Home Loan Costs Soar To 3-year High - Study
The Age
2 July 1995
PAUL CHAMBERLIN
Canberra.
More home-owners could be running the risk of defaulting on their housing loans, industry figures suggest, as loan affordability fell for the fifth successive quarter to its worst level in more than three years.
The president of the Real Estate Institute of Australia, Mr Gary Taplin, said there were no signs of any improvement in the medium term.
The last rise in variable interest rates was more than six months ago, but the effect of the three-stage increase in official rates late last year has continued to bite.
During the March quarter, average monthly home-loan repayments increased by 10.6 per cent, according to findings in the home-land affordability indicator released yesterday by the institute and mortgage insurer MGICA Ltd.

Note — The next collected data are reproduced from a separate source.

Lemma partition_spec L R p fuel arr l r :
  part_inv L R p arr l r → r - l < fuel →
  let '(arr', q) := partition compare fuel arr l r in
  part_inv L R p arr' q q ∧ seg_perm L R arr arr'.
Proof using total.
  revert arr l r. induction fuel as [|n IH]; intros arr l r Hinv Hf; [lia|].
  cbn [partition]. destruct (Nat.ltb_spec l r) as [Hlt|Hge].
  - pose proof (partitionStep_spec L R p arr l r Hinv Hlt) as Hs.
    destruct (partitionStep compare arr l r) as [[arr1 l1] r1]. destruct Hs as (H1 & H2 & H3).
    pose proof (IH arr1 l1 r1 H1 ltac:(lia)) as Hi.
    destruct (partition compare n arr1 l1 r1) as [arr2 q]. destruct Hi as [? ?].
    split; [done|]. by etrans.
  - split; [|done]. pose proof (pi_range _ _ _ _ _ _ Hinv). by assert (r = l) as -> by lia.
Qed.

Context (trans : ∀ x y z, x ≽ y → y ≽ z → x ≽ z).

Definition seg_sorted (L R : nat) (arr : list A) : Prop :=
  ∀ i j x y, L <= i → i < j → j <= R → arr !! i = Some x → arr !! j = Some y → x ≽ y.

Lemma seg_sorted_join L R q p arr :
  arr !! q = Some p →
  seg_sorted L (q - 1) arr → seg_sorted (q + 1) R arr →
  (∀ k x, L <= k < q → arr !! k = Some x → x ≽ p) →
  (∀ k x, q < k <= R → arr !! k = Some x → p ≽ x) →
  seg_sorted L R arr.
Proof using trans.
  intros Hmid Hs1 Hs2 Hleft Hright i j x y Hi Hij Hj Hx Hy.
  destruct (decide (j < q)); [apply (Hs1 i j); try done; lia|].
  destruct (decide (q < i)); [apply (Hs2 i j); try done; lia|].
  destruct (decide (i = q)) as [->|].
  { rewrite Hmid in Hx. injection Hx as <-. apply (Hright j); [lia|done]. }
  destruct (decide (j = q)) as [->|].
  { rewrite Hmid in Hy. injection Hy as <-. apply (Hleft i); [lia|done]. }
  apply (trans x p y); [apply (Hleft i); [lia|done]|apply (Hright j); [lia|done]].
Qed.

Lemma quickSort_spec fuel arr L R :
  R < length arr → R - L < fuel ∨ R <= L →
  seg_perm L R arr (quickSort compare fuel arr L R)
  ∧ seg_sorted L R (quickSort compare fuel arr L R).
Proof using total trans.
  revert arr L R. induction fuel as [|n IH]; intros arr L R Hlen Hf; cbn [quickSort].
  { split; [done|]. intros i j x y ? ? ?. lia. }
  destruct (Nat.ltb_spec L R) as [Hlt|Hge].
  2: { split; [done|]. intros i j x y ? ? ?. lia. }
  destruct (lookup_lt_is_Some_2 arr L) as [p Hp]; [lia|].
  pose proof (partition_spec L R p (S (R - L)) arr L R) as Hpart.
  destruct (partition compare _ arr L R) as [arr1 q].
  destruct Hpart as [[Hrg Hlen1 Hq HL HR] Hseg1]; [split; [lia|done|done|intros; lia..]|lia|].
  destruct (IH arr1 L (q - 1)) as [Hseg2 Hs2]; [lia|lia|].
  set (arr2 := quickSort compare n arr1 L (q - 1)) in *.
  pose proof (seg_perm_length _ _ _ _ Hseg2) as Hlen2.
  destruct (IH arr2 (q + 1) R) as [Hseg3 Hs3]; [lia|lia|].
  set (arr3 := quickSort compare n arr2 (q + 1) R) in *.
  split.
  { etrans; [exact Hseg1|]. etrans; [apply (seg_perm_weaken L (q - 1)); [done|lia|done]|].
    apply (seg_perm_weaken (q + 1) R); [lia|done|done]. }
  assert (Hout2 : ∀ k, q <= k → arr2 !! k = arr1 !! k).
  { intros k Hk. destruct (decide (q = 0)) as [->|]; [|by apply Hseg2; lia].
    unfold arr2. destruct n; cbn [quickSort]; [done|].
    destruct (Nat.ltb_spec L (0 - 1)); [lia|done]. }
  assert (Hmid : arr3 !! q = Some p).
  { rewrite (sp_out _ _ _ _ Hseg3) by lia. rewrite Hout2 by lia. done. }
  assert (Hleft : ∀ k x, L <= k < q → arr3 !! k = Some x → x ≽ p).
  { intros k x Hk. rewrite (sp_out _ _ _ _ Hseg3) by lia.
    destruct (sp_in _ _ _ _ Hseg2 k ltac:(lia)) as (k' & ? & ->). apply HL. lia. }
  assert (Hright : ∀ k x, q < k <= R → arr3 !! k = Some x → p ≽ x).
  { intros k x Hk. destruct (sp_in _ _ _ _ Hseg3 k ltac:(lia)) as (k' & ? & ->).
    rewrite Hout2 by lia. apply HR. lia. }
  apply (seg_sorted_join L R q p); try done.
  intros i j x y Hi Hij Hj. rewrite !(sp_out _ _ _ _ Hseg3) by lia. by apply Hs2.
Qed.
(* ===== verification/ValidatorLists.v ===== *)
(** * Stored validator lists (src/pos/plugin/staking_plugin.go)

    The verifiers of an epoch and the validators of a consensus round are stored
    as lists under their block range, with an index queue of the ranges that are
    kept.  The queries read the view of the block being executed. *)

From S2P Require Import Prelude Xcom Xutil StateDB Keys StakingTypes StakingDB.

Definition ErrValidatorNoExist := BizError 301115.

Definition EpochValIndexSize : nat := 2.
Definition RoundValIndexSize : nat := 6.

(** The first range of the queue that contains the block. *)
Fixpoint findIndex (blockNumber : Z) (indexs : list ValArrIndex) : option ValArrIndex :=
  match indexs with
  | [] => None
  | i :: rest =>
      if (Start i <=? blockNumber) && (blockNumber <=? End_ i) then Some i
      else findIndex blockNumber rest
  end.

(** The range after the first one that contains the block and is not the last. *)
Fixpoint findNextIndex (blockNumber : Z) (indexs : list ValArrIndex)
    : option ValArrIndex :=
  match indexs with
  | i :: ((j :: _) as rest) =>
      if (Start i <=? blockNumber) && (blockNumber <=? End_ i) then Some j
      else findNextIndex blockNumber rest
  | _ => None
  end.

(** A missing queue counts as empty. *)
Definition orNoExist {A} (o : option A) : M World A :=
  match o with Some a => mret a | None => fail ErrValidatorNoExist end.

Definition getVeriferIndex (blockNumber : Z) : M World ValArrIndex :=
  indexs ← get_opt GetEpochValIndex;
  orNoExist (findIndex blockNumber (default [] indexs)).

Definition getCurrValIndex (blockNumber : Z) : M World ValArrIndex :=
  indexs ← get_opt GetRoundValIndex;
  orNoExist (findIndex blockNumber (default [] indexs)).

Definition getNextValIndex (blockNumber : Z) : M World ValArrIndex :=
  indexs ← get_opt GetRoundValIndex;
  orNoExist (findNextIndex blockNumber (default [] indexs)).

Definition getPreValIndex (ec : EconomicModel) (blockNumber : Z) : M World ValArrIndex :=
  let preTargetNumber :=
    if ConsensusSize ec <? blockNumber then blockNumber - ConsensusSize ec else 0 in
  indexs ← get_opt GetRoundValIndex;
  orNoExist (findIndex preTargetNumber (default [] indexs)).

(** Load the list of a range; an empty or missing list does not exist. *)
Definition loadArray (load : Z → Z → M World (list Validator)) (index : ValArrIndex)
    : M World ValidatorArray :=
  o ← get_opt (load (Start index) (End_ index));
  match default [] o with
  | [] => fail ErrValidatorNoExist
  | queue => mret {| vaStart := Start index; vaEnd := End_ index; vaArr := queue |}
  end.

Definition getVerifierList (blockNumber : Z) : M World ValidatorArray :=
  index ← getVeriferIndex blockNumber; loadArray GetEpochValList index.

Definition getCurrValList (blockNumber : Z) : M World ValidatorArray :=
  index ← getCurrValIndex blockNumber; loadArray GetRoundValList index.

Definition getNextValList (blockNumber : Z) : M World ValidatorArray :=
  index ← getNextValIndex blockNumber; loadArray GetRoundValList index.

Definition getPreValList (ec : EconomicModel) (blockNumber : Z) : M World ValidatorArray :=
  index ← getPreValIndex ec blockNumber; loadArray GetRoundValList index.

Definition setVerifierListAndIndex (valArr : ValidatorArray) : M World unit :=
  queue ← GetEpochValIndex;
  let index := {| Start := vaStart valArr; End_ := vaEnd valArr |} in
  let '(shabby, queue) := ConstantAppend queue index EpochValIndexSize in
  match shabby with
  | Some i => DelEpochValList (Start i) (End_ i)
  | None => mret tt
  end ≫= λ _,
  SetEpochValIndex queue ≫= λ _,
  SetEpochValList (Start index) (End_ index) (vaArr valArr).

Definition setRoundValListAndIndex (valArr : ValidatorArray) : M World unit :=
  queue ← GetRoundValIndex;
  let index := {| Start := vaStart valArr; End_ := vaEnd valArr |} in
  let '(shabby, queue) := ConstantAppend queue index RoundValIndexSize in
  match shabby with
  | Some i => DelRoundValList (Start i) (End_ i)
  | None => mret tt
  end ≫= λ _,
  SetRoundValIndex queue ≫= λ _,
  SetRoundValList (Start index) (End_ index) (vaArr valArr).

Definition hasIndex (valArr : ValidatorArray) (queue : list ValArrIndex) : bool :=
  existsb (λ i, (vaStart valArr =? Start i) && (vaEnd valArr =? End_ i)) queue.

Definition setVerifierListByIndex (valArr : ValidatorArray) : M World unit :=
  queue ← GetEpochValIndex;
  if hasIndex valArr queue
  then SetEpochValList (vaStart valArr) (vaEnd valArr) (vaArr valArr)
  else fail ErrValidatorNoExist.

Definition setRoundValListByIndex (valArr : ValidatorArray) : M World unit :=
  queue ← GetRoundValIndex;
  if hasIndex valArr queue
  then SetRoundValList (vaStart valArr) (vaEnd valArr) (vaArr valArr)
  else fail ErrValidatorNoExist.

(** ** The sliding window of rounds *)

(** The ranges of the queue are proper and follow one another. *)
Definition ranges_ok (queue : list ValArrIndex) : Prop :=
  Forall (λ i, Start i <= End_ i) queue
  ∧ StronglySorted (λ i j, End_ i < Start j) queue.

(** Every range of the queue has its list of validators. *)
Definition lists_stored (d : SnapshotDB) (queue : list ValArrIndex) : Prop :=
  Forall (λ i, ∃ l, roundValArrs d !! (Start i, End_ i) = Some l ∧ l ≠ []) queue.

Record rounds_inv (w : World) (queue : list ValArrIndex) : Prop := {
  ri_queue : roundValIndex (snapDB w) = Some queue;
  ri_size : (length queue <= RoundValIndexSize)%nat;
  ri_ranges : ranges_ok queue;
  ri_lists : lists_stored (snapDB w) queue }.

Lemma ConstantAppend_spec queue index size shabby queue' :
  ConstantAppend queue index size = (shabby, queue') → (0 < size)%nat →
  (length queue <= size)%nat →
  (length queue' <= size)%nat
  ∧ ∃ kept, queue' = kept ++ [index]
    ∧ queue = (match shabby with Some i => [i] | None => [] end) ++ kept.
Proof.
  unfold ConstantAppend. rewrite length_app. cbn [length].
  destruct (Nat.ltb_spec size (length queue + 1)); intros [= <- <-] Hs Hl.
  - destruct queue as [|i kept]; cbn in *; [lia|].
    rewrite length_app. cbn. split; [lia|]. by exists kept.
  - rewrite length_app. cbn. split; [lia|]. by exists queue.
Qed.

Lemma ranges_ok_app l1 l2 : ranges_ok (l1 ++ l2) → ranges_ok l2.
Proof.
  intros [Hf Hs]. apply Forall_app in Hf as [_ Hf]. split; [done|].
  induction l1; [done|]. apply IHl1. by inversion Hs.
Qed.

Lemma ranges_ok_snoc l i :
  ranges_ok l → Start i <= End_ i → Forall (λ j, End_ j < Start i) l → ranges_ok (l ++ [i]).
Proof.
  intros [Hf Hs] Hi Hl. split; [apply Forall_app; auto using Forall_cons, Forall_nil|].
  induction Hs as [|j l Hs IH Hj]; cbn; [repeat constructor|].
  apply Forall_cons in Hf as [_ Hf], Hl as [Hji Hl]. constructor; [auto|].
  apply Forall_app. auto using Forall_cons, Forall_nil.
Qed.

(** A range of an ordered queue is found by each of its blocks. *)
Lemma findIndex_elem queue i b :
  ranges_ok queue → i ∈ queue → Start i <= b <= End_ i → findIndex b queue = Some i.
Proof.
  intros [Hf Hs] Hi Hb. induction Hs as [|j l Hs IH Hj]; [by apply elem_of_nil in Hi|].
  apply Forall_cons in Hf as [Hjj Hf]. cbn. apply elem_of_cons in Hi as [->|Hi].
  - destruct (Z.leb_spec (Start j) b); [|lia]. destruct (Z.leb_spec b (End_ j)); [done|lia].
  - rewrite Forall_forall in Hj. specialize (Hj i Hi).
    destruct (Z.leb_spec b (End_ j)); [lia|]. rewrite andb_false_r. auto.
Qed.

Lemma getCurrValList_run w queue i l b :
  roundValIndex (snapDB w) = Some queue → ranges_ok queue → i ∈ queue →
  Start i <= b <= End_ i → roundValArrs (snapDB w) !! (Start i, End_ i) = Some l → l ≠ [] →
  getCurrValList b w = (Ok {| vaStart := Start i; vaEnd := End_ i; vaArr := l |}, w).
Proof.
  intros Hq Hr Hi Hb Hl Hne.
  unfold getCurrValList, getCurrValIndex, loadArray, GetRoundValIndex, GetRoundValList,
    get_opt, db_get. run_eval. rewrite Hq. cbn. rewrite (findIndex_elem queue i b) by done.
  cbn. rewrite Hl. cbn. by destruct l.
Qed.

(** What a successful [setRoundValListAndIndex] leaves behind. *)
Lemma setRound_run w queue arr :
  rounds_inv w queue → validators_encodable (vaArr arr) = true →
  let index := {| Start := vaStart arr; End_ := vaEnd arr |} in
  Start index <= End_ index → Forall (λ j, End_ j < Start index) queue →
  ∃ w' kept, setRoundValListAndIndex arr w = (Ok tt, w')
    ∧ (length (kept ++ [index]) <= RoundValIndexSize)%nat
    ∧ roundValIndex (snapDB w') = Some (kept ++ [index])
    ∧ (∃ old, queue = old ++ kept ∧ (length old <= 1)%nat)
    ∧ roundValArrs (snapDB w') !! (Start index, End_ index) = Some (vaArr arr)
    ∧ ∀ i, i ∈ kept → roundValArrs (snapDB w') !! (Start i, End_ i)
                      = roundValArrs (snapDB w) !! (Start i, End_ i).
Proof.
  intros [Hq Hsz Hr Hl] Henc index Hix Hafter.
  destruct (ConstantAppend queue index RoundValIndexSize) as [shabby queue'] eqn:Hc.
  destruct (ConstantAppend_spec _ _ _ _ _ Hc ltac:(unfold RoundValIndexSize; lia) Hsz)
    as (Hlen & kept & -> & Hkept).
  unfold setRoundValListAndIndex, GetRoundValIndex, SetRoundValList, SetRoundValIndex,
    DelRoundValList, db_get, db_put. run_eval. rewrite Hq. fold index. rewrite Hc, Henc.
  assert (Hne : ∀ i, i ∈ kept → (Start index, End_ index) ≠ (Start i, End_ i)).
  { intros i Hi [= E _]. rewrite Forall_forall in Hafter.
    assert (i ∈ queue) as Hin by (rewrite Hkept; apply elem_of_app; auto).
    specialize (Hafter i Hin). destruct Hr as [Hf _]. rewrite Forall_forall in Hf.
    specialize (Hf i Hin). cbn in *. lia. }
  destruct shabby as [j|]; (eexists _, kept; split; [reflexivity|]); cbn;
    (split; [done|]); (split; [done|]).
  - split; [by exists [j]|]. split; [apply lookup_insert_eq|]. intros i Hi.
    rewrite lookup_insert_ne by by apply Hne. apply lookup_delete_ne. intros [= E _].
    destruct Hr as [Hf Hs]. rewrite Hkept in Hs, Hf. cbn in Hs, Hf.
    apply StronglySorted_inv in Hs as [_ Hj]. rewrite Forall_forall in Hj.
    apply Forall_cons in Hf as [? _]. specialize (Hj i Hi). lia.
  - split; [by exists []; split; [|cbn; lia]|]. split; [apply lookup_insert_eq|].
    intros i Hi. by rewrite lookup_insert_ne by by apply Hne.
Qed.

(** storing the validators of a new round keeps the window of rounds
    consistent: at most six rounds are kept, every kept round still has exactly
    the validators it had, only the oldest one may be dropped, and each block of
    the new round is answered with the new validators. *)
Theorem setRoundValListAndIndex_window w queue arr :
  rounds_inv w queue → validators_encodable (vaArr arr) = true → vaArr arr ≠ [] →
  vaStart arr <= vaEnd arr → Forall (λ j, End_ j < vaStart arr) queue →
  ∃ w' kept, setRoundValListAndIndex arr w = (Ok tt, w')
    ∧ rounds_inv w' (kept ++ [{| Start := vaStart arr; End_ := vaEnd arr |}])
    ∧ (∃ old, queue = old ++ kept ∧ (length old <= 1)%nat)
    ∧ (∀ b, vaStart arr <= b <= vaEnd arr → getCurrValList b w' = (Ok arr, w'))
    ∧ ∀ b i, i ∈ kept → Start i <= b <= End_ i →
        (getCurrValList b w').1 = (getCurrValList b w).1.
Proof.
  intros Hinv Henc Hne Hse Hafter. pose proof Hinv as [Hq _ Hr Hl].
  destruct (setRound_run w queue arr Hinv Henc Hse Hafter)
    as (w' & kept & Hrun & Hlen & Hq' & (old & Hold & Hol) & Hnew & Hkeep).
  set (index := {| Start := vaStart arr; End_ := vaEnd arr |}) in *.
  assert (Hr' : ranges_ok (kept ++ [index])).
  { apply ranges_ok_snoc; [|done|].
    - rewrite Hold in Hr. by apply ranges_ok_app in Hr.
    - rewrite Hold in Hafter. by apply Forall_app in Hafter as [_ ?]. }
  assert (Hlk : ∀ i, i ∈ kept → ∃ l, roundValArrs (snapDB w) !! (Start i, End_ i) = Some l
    ∧ l ≠ []).
  { intros i Hi. unfold lists_stored in Hl. rewrite Hold, Forall_app, !Forall_forall in Hl.
    by apply Hl. }
  exists w', kept. split; [done|]. split; [|split; [by exists old|split]].
  - split; [done|done|done|]. apply Forall_app. split; [|repeat constructor; eauto].
    apply Forall_forall. intros i Hi. rewrite Hkeep by done. by apply Hlk.
  - intros b Hb. rewrite (getCurrValList_run w' _ index (vaArr arr) b Hq' Hr'); try done.
    + by destruct arr.
    + apply elem_of_app. right. by apply list_elem_of_singleton.
  - intros b i Hi Hb. destruct (Hlk i Hi) as (l & Hl1 & Hl2).
    rewrite (getCurrValList_run w' _ i l b Hq' Hr'); try done.
    + rewrite (getCurrValList_run w queue i l b Hq Hr); try done.
      rewrite Hold. apply elem_of_app. auto.
    + apply elem_of_app. auto.
    + by rewrite Hkeep.
Qed.

(** Two stored rounds, and the list of the third. *)
Definition demoValidator (n : Z) : Validator :=
  {| ProgramVersion := 1; StakingTxIndex := 0; ValidatorTerm := 0; StakingBlockNum := 0;
     NodeAddress := n; NodeId := n; BlsPubKey := n; Shares := 100 |}.

Definition emptyDB : SnapshotDB :=
  {| canBases := ∅; canMutables := ∅; canPowers := ∅; unStakeCounts := ∅;
     unStakeItems := ∅; delegates := ∅; epochValIndex := None; epochValArrs := ∅;
     roundValIndex := None; roundValArrs := ∅; accountStakeRcs := ∅;
     roundValAddrs := ∅; roundAddrBoundary := None; rewardPers := ∅;
     slashStore := {| packAmounts := ∅; waitList := None |};
     rewardStore := {| newBlockRewardValue := None; stakingRewardValue := None;
                       remainingRewardValue := None; chainYearNumberValue := None |} |}.

Definition emptyState : StateDB :=
  {| balances := ∅;
     restrictingStore := {| infoOf := ∅; epochNumber := ∅; releaseAccount := ∅;
                            releaseAmount := ∅; genesisPlans := None |};
     rewardPoolStore := {| yearEndCumulativeIssue := ∅; yearEndBalance := ∅ |};
     slashedEvidence := ∅ |}.

Definition demoQueue : list ValArrIndex :=
  [{| Start := 1; End_ := 40 |}; {| Start := 41; End_ := 80 |}].

Definition demoRounds : World :=
  {| stateDB := emptyState;
     snapDB := set_roundVals emptyDB (Some demoQueue)
       (<[(1, 40) := [demoValidator 7]]> (<[(41, 80) := [demoValidator 8]]> ∅)) |}.

Lemma setRoundValListAndIndex_window_witness :
  ∃ w' kept, setRoundValListAndIndex
      {| vaStart := 81; vaEnd := 120; vaArr := [demoValidator 9] |} demoRounds = (Ok tt, w')
    ∧ rounds_inv w' (kept ++ [{| Start := 81; End_ := 120 |}]).
Proof.
  destruct (setRoundValListAndIndex_window demoRounds demoQueue
    {| vaStart := 81; vaEnd := 120; vaArr := [demoValidator 9] |})
    as (w' & kept & Hrun & Hinv & _); [|done|done|done|by repeat constructor|by exists w', kept].
  split; [done|cbn; unfold RoundValIndexSize; lia|by repeat constructor|].
  constructor; [by exists [demoValidator 7]|]. constructor; [|constructor].
  by exists [demoValidator 8].
Defined.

For Victorians, the average increase in repayments was $77 a month, from $825 to $902. A family income of $43,272 is needed to meet these repayments in Victoria The national average family income is $46,755.
The Australian average monthly repayment is $974, with NSW ($1136), the ACT ($1009) and the Northern Territory ($1002) all above average.
But paying off a loan in the ACT and NT is considered more affordable because of higher incomes there.
Although the delivery of a Budget surplus in May gave hope of interest-rate relief, last Friday's record current-account deficit put paid to any early reductions.
Mr Taplin said the chance of any medium-term improvement in affordability was poor, and he attacked the Government's stance on interest rates.
``Again we see the unfair consequences of the Government's over- reliance on monetary policy," he said. ``Unnecessarily high interest rates are making it increasingly difficult for the average Australian to afford a home, especially for the first-home buyer."
Mr Taplin also criticised the governor of the Reserve Bank, Mr Bernie Fraser, for saying on 13 June that the next move in interest rates was just as likely to be upwards as downwards.
This had done nothing for consumer and investor confidence, Mr Taplin said, and the Government needed to take further steps to set economic conditions for lower interest rates.
The managing director of MGICA, Mr Ian Graham, said that even with the recent reduction in fixed rates, the uncertainty over variable rates continued to have an impact.
It appeared that many people encouraged by low rates and availability of finance in 1993-94 had overcommitted themselves and could now be in line to default, he said.